WHAT THE TASK ASKS – The answer must consist solely of the line containing "(match marked with" and every line after it in the records below, through the last, each reproduced exactly.

▼▼▼

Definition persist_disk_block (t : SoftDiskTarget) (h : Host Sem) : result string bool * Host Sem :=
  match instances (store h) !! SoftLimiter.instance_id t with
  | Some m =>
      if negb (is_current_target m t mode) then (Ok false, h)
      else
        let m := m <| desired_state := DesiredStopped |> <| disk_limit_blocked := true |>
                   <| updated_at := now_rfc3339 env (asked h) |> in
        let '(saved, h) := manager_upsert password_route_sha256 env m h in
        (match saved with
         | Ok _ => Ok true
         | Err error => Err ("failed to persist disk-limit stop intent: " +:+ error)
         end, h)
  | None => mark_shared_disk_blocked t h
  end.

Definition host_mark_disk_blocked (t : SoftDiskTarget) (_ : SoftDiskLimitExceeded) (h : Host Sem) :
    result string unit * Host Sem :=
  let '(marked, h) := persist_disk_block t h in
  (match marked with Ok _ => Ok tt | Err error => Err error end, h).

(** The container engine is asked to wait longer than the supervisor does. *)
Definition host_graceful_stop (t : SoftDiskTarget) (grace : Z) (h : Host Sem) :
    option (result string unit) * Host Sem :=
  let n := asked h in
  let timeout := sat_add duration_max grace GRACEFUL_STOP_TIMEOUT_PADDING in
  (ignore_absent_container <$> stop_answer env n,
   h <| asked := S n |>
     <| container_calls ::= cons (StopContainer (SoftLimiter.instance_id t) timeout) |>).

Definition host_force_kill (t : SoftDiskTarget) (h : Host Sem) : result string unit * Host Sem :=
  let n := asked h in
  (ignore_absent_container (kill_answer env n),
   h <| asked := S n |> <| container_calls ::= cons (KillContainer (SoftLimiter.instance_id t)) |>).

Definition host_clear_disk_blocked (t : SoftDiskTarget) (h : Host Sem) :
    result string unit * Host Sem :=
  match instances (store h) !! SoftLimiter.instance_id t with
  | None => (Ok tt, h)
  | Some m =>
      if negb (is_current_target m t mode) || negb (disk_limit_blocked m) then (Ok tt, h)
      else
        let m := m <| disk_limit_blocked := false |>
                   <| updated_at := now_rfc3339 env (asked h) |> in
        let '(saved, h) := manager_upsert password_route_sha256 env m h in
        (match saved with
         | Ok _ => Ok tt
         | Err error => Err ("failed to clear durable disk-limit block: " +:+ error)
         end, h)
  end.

▲▲▲

EXERCISE SOLUTION –
  (match marked with Ok _ => Ok tt | Err error => Err error end, h).

(** The container engine is asked to wait longer than the supervisor does. *)
Definition host_graceful_stop (t : SoftDiskTarget) (grace : Z) (h : Host Sem) :
    option (result string unit) * Host Sem :=
  let n := asked h in
  let timeout := sat_add duration_max grace GRACEFUL_STOP_TIMEOUT_PADDING in
  (ignore_absent_container <$> stop_answer env n,
   h <| asked := S n |>
     <| container_calls ::= cons (StopContainer (SoftLimiter.instance_id t) timeout) |>).

Definition host_force_kill (t : SoftDiskTarget) (h : Host Sem) : result string unit * Host Sem :=
  let n := asked h in
  (ignore_absent_container (kill_answer env n),
   h <| asked := S n |> <| container_calls ::= cons (KillContainer (SoftLimiter.instance_id t)) |>).

Definition host_clear_disk_blocked (t : SoftDiskTarget) (h : Host Sem) :
    result string unit * Host Sem :=
  match instances (store h) !! SoftLimiter.instance_id t with
  | None => (Ok tt, h)
  | Some m =>
      if negb (is_current_target m t mode) || negb (disk_limit_blocked m) then (Ok tt, h)
      else
        let m := m <| disk_limit_blocked := false |>
                   <| updated_at := now_rfc3339 env (asked h) |> in
        let '(saved, h) := manager_upsert password_route_sha256 env m h in
        (match saved with
         | Ok _ => Ok tt
         | Err error => Err ("failed to clear durable disk-limit block: " +:+ error)
         end, h)
  end.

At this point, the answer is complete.